• [Material for the task]:
--- START ---
Lemma group_valid ops s me ws b0 sync last n :
  commit_ready ops s me ws b0 sync last →
  let os := concat (ops <$> me :: take n ws) in
  in_w 64 (last + 1) ∧ zlen os < 2 ^ 31 ∧ last + zlen os ≤ kMaxSequenceNumber ∧ Forall (write_valid (V := V)) (number (last + 1) os).
Proof.
  intros R os. pose proof (zlen_concat_le ops me ws n) as Hle. fold os in Hle. pose proof (cr_total _ _ _ _ _ _ _ R). pose proof (cr_range _ _ _ _ _ _ _ R) as [? ?].
  assert (Hk : kMaxSequenceNumber = 2 ^ 56 - 1) by done. split; [unfold in_w; lia|]. split; [lia|]. split; [lia|].
  apply list.Forall_forall. intros w Hw.
  pose proof (number_bounds (last + 1) os) as Hb. rewrite list.Forall_forall in Hb. specialize (Hb w Hw). cbn beta in Hb.
  assert (Hop : w.2 ∈ os).
  { clear -Hw. revert Hw. generalize (last + 1). generalize os. intros l. induction l as [|op l IH]; intros q; cbn [number]; [by intros ?%elem_of_nil|].
    intros [->|Hw]%elem_of_cons; [by left|]. right. by eapply IH. }
  apply list_elem_of_In, in_concat in Hop as (x & Hx%list_elem_of_In & Hop%list_elem_of_In). apply list_elem_of_fmap in Hx as (a & -> & Ha).
  destruct (cr_valid _ _ _ _ _ _ _ R a w.2) as [HV Hok]; [|done|].
  { apply elem_of_cons in Ha as [->|Ha]; [by left|]. right. rewrite <- (take_drop n ws). apply elem_of_app. by left. }
  split; [|done]. destruct w as [q op]. apply Hok. unfold seq_ok. cbn in *. lia.
Qed.

Lemma write_group_spec ops s me ws b0 sync last records hist :
  commit_ready ops s me ws b0 sync last → committed s records hist → Forall (λ w, w.1 ≤ last) hist →
  ∃ n updates s', write_group others me sync last s = Some ((Status_OK, List.last (take n ws) me), s') ∧ (n ≤ length ws)%nat ∧
    let os := concat (ops <$> me :: take n ws) in
    Batch_of updates (last + 1) os ∧ committed s' (records ++ [updates]) (hist ++ number (last + 1) os) ∧
    last_sequence_ (versions_ s'.1) = last + zlen os ∧ Batch_of (tmp_batch_ (write_state s'.1)) 0 [] ∧
    (∃ more, writers_ (write_state s'.1) = (me :: ws) ++ more) ∧
    (∀ a, a ∈ ws → writers (write_state s'.1) !! a = writers (write_state s.1) !! a) ∧ is_Some (writers (write_state s'.1) !! me) ∧
    Forall (λ c, ∀ wc, writers (write_state s.1) !! c = Some wc → w_sync wc = true → sync = true) (take n ws).
Proof.
  destruct s as [d w]. intros R Hc Hh. pose proof R as [Hq Hnd (w0 & Hme & Hwb & Hsy) [q Hb] Hsz Htmp Hops Htot Hl Hr _]. cbn [fst snd] in *.
  destruct (first_group (writers (write_state d)) ops me ws (tmp_batch_ (write_state d)) w0 b0 q Hme Hwb Hb Hsz Htmp Hops Htot)
    as (g & n & Eg & Hle & (q' & Hg) & _ & Hsync & _). rewrite Hsy in Hsync.
  destruct (group_valid ops _ me ws b0 sync last n R) as (Hseq & Hn & Hmax & Hv). set (os := concat (ops <$> me :: take n ws)) in *.
  set (updates := SetSequence (group_contents b0 g) (u64 (last + 1))).
  assert (Hu : Batch_of updates (last + 1) os).
  { unfold updates. rewrite wrap_small by done. rewrite Hg. unfold Batch_of. by rewrite SetSequence_header. }
  unfold write_group. db_step. rewrite Hq. rewrite (lift_bind (g, List.last (take n ws) me)) by done.
  unfold writer at 1. assert (Ew : (w ← gets (λ d, writers (write_state d) !! me); lift w) (d, w) = Some (w0, (d, w)))
    by (db_step; by rewrite Hme).
  rewrite (M_bind_Some _ _ _ _ _ Ew). rewrite (lift_bind b0) by done. fold updates. db_step.
  set (d1 := with_write_state _ d).
  assert (H1 : writers_ (write_state d1) = me :: ws ∧ (∀ a, a ∈ ws → writers (write_state d1) !! a = writers (write_state d) !! a) ∧
    is_Some (writers (write_state d1) !! me) ∧ last_sequence_ (versions_ d1) = last ∧
    tmp_batch_ (write_state d1) = match g with FirstBatch => tmp_batch_ (write_state d) | TmpBatch _ => updates end).
  { destruct g; (split; [exact Hq|split; [|split; [|done]]]).
    - intros a Ha. cbn. rewrite lookup_insert_ne; [done|]. intros <-. apply list.NoDup_cons in Hnd as [? _]. done.
    - cbn. rewrite lookup_insert_eq. by eexists.
    - done.
    - cbn. by eexists. }
  destruct H1 as (H1q & H1w & H1me & H1l & H1t).
  assert (Hc1 : committed (d1, w) records hist) by (eapply committed_ext; [..|exact Hc]; done).
  unfold unlocked. destruct (Hothers (d1, w)) as (s2 & E2 & U2); [apply Hc|].
  assert (Hc2 : committed s2 records hist) by by eapply undisturbed_committed.
  destruct (write_updates_spec sync updates s2 records hist (last + 1) os) as (s3 & E3 & (S3w & S3v & _) & Hc3); [done|done|done|done|done| |].
  { eapply Forall_impl; [|exact Hh]. cbn. lia. }
  destruct (Hothers s3) as ([d4 w4] & E4 & U4); [apply Hc3|].
  assert (Hc4 : committed (d4, w4) (records ++ [updates]) (hist ++ number (last + 1) os)) by by eapply undisturbed_committed.
  assert (Eu : (_ ← others; x ← write_updates sync updates; _ ← others; mret x) (d1, w) = Some ((Status_OK, false), (d4, w4))).
  { rewrite (M_bind_Some _ _ _ _ _ E2), (M_bind_Some _ _ _ _ _ E3), (M_bind_Some _ _ _ _ _ E4). done. }
  rewrite (M_bind_Some _ _ _ _ _ Eu). cbn iota. db_step.
  set (d5 := match g with FirstBatch => d4 | TmpBatch _ => with_write_state (set_tmp_batch WriteBatch.Clear) d4 end).
  assert (E5 : (match g with FirstBatch => mret () | TmpBatch _ => modify (with_write_state (set_tmp_batch WriteBatch.Clear)) end) (d4, w4) = Some ((), (d5, w4)))
    by by destruct g.
  rewrite (M_bind_Some _ _ _ _ _ E5). unfold on_versions. db_step.
  set (d6 := with_versions (VersionSet.SetLastSequence (versions_ d5) (u64 (last + Count updates))) d5).
  exists n, updates, (d6, w4). split; [done|]. split; [done|]. cbn zeta. fold os. split; [done|].
  assert (H5 : log_ d6 = log_ d4 ∧ mems d6 = mems d4 ∧ writers_ (write_state d6) = writers_ (write_state d4) ∧
    writers (write_state d6) = writers (write_state d4) ∧ tmp_batch_ (write_state d6) = match g with FirstBatch => tmp_batch_ (write_state d4) | TmpBatch _ => WriteBatch.Clear end).
  { unfold d6, d5. by destruct g. }
  destruct H5 as (H5l & H5m & H5q & H5w & H5t). cbn [fst snd] in *.
  assert (Q2 := un_queue _ _ U2). assert (Q4 := un_queue _ _ U4). destruct Q2 as [more2 Q2], Q4 as [more4 Q4]. cbn [fst snd] in Q2, Q4. rewrite H1q in Q2. rewrite S3w, Q2 in Q4.
  assert (W4 : ∀ a, a ∈ me :: ws → writers (write_state d6) !! a = writers (write_state d1) !! a).
  { intros a Ha. rewrite H5w. pose proof (un_writers _ _ U4 a) as H4. pose proof (un_writers _ _ U2 a) as H2. cbn [fst snd] in H4, H2. rewrite S3w in H4.
    rewrite H4, H2; [done|by rewrite H1q|rewrite Q2; apply elem_of_app; by left]. }
  split; [by eapply committed_ext|]. split.
  { change (last_sequence_ (versions_ d6)) with (u64 (last + Count updates)). pose proof (zlen_nonneg os).
    assert (Count updates = zlen os) as -> by (rewrite Hu; apply Count_header; lia). assert (kMaxSequenceNumber = 2 ^ 56 - 1) by done. apply wrap_small. unfold in_w. lia. }
  split.
  { rewrite H5t. destruct g; [|apply Clear_Batch]. pose proof (un_tmp _ _ U4) as T4. pose proof (un_tmp _ _ U2) as T2. cbn [fst snd] in T4, T2.
    by rewrite T4, S3w, T2, H1t. }
  split; [exists (more2 ++ more4); by rewrite H5q, Q4, <- app_assoc|]. split; [|split; [|done]].
  - intros a Ha. rewrite W4 by by right. by apply H1w.
  - rewrite W4 by by left. done.
Qed.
--- END ---
• [Task description]: Pull out all lines from the listing that contain the string "Hothers".

• [Exercise response]:
  unfold unlocked. destruct (Hothers (d1, w)) as (s2 & E2 & U2); [apply Hc|].
  destruct (Hothers s3) as ([d4 w4] & E4 & U4); [apply Hc3|].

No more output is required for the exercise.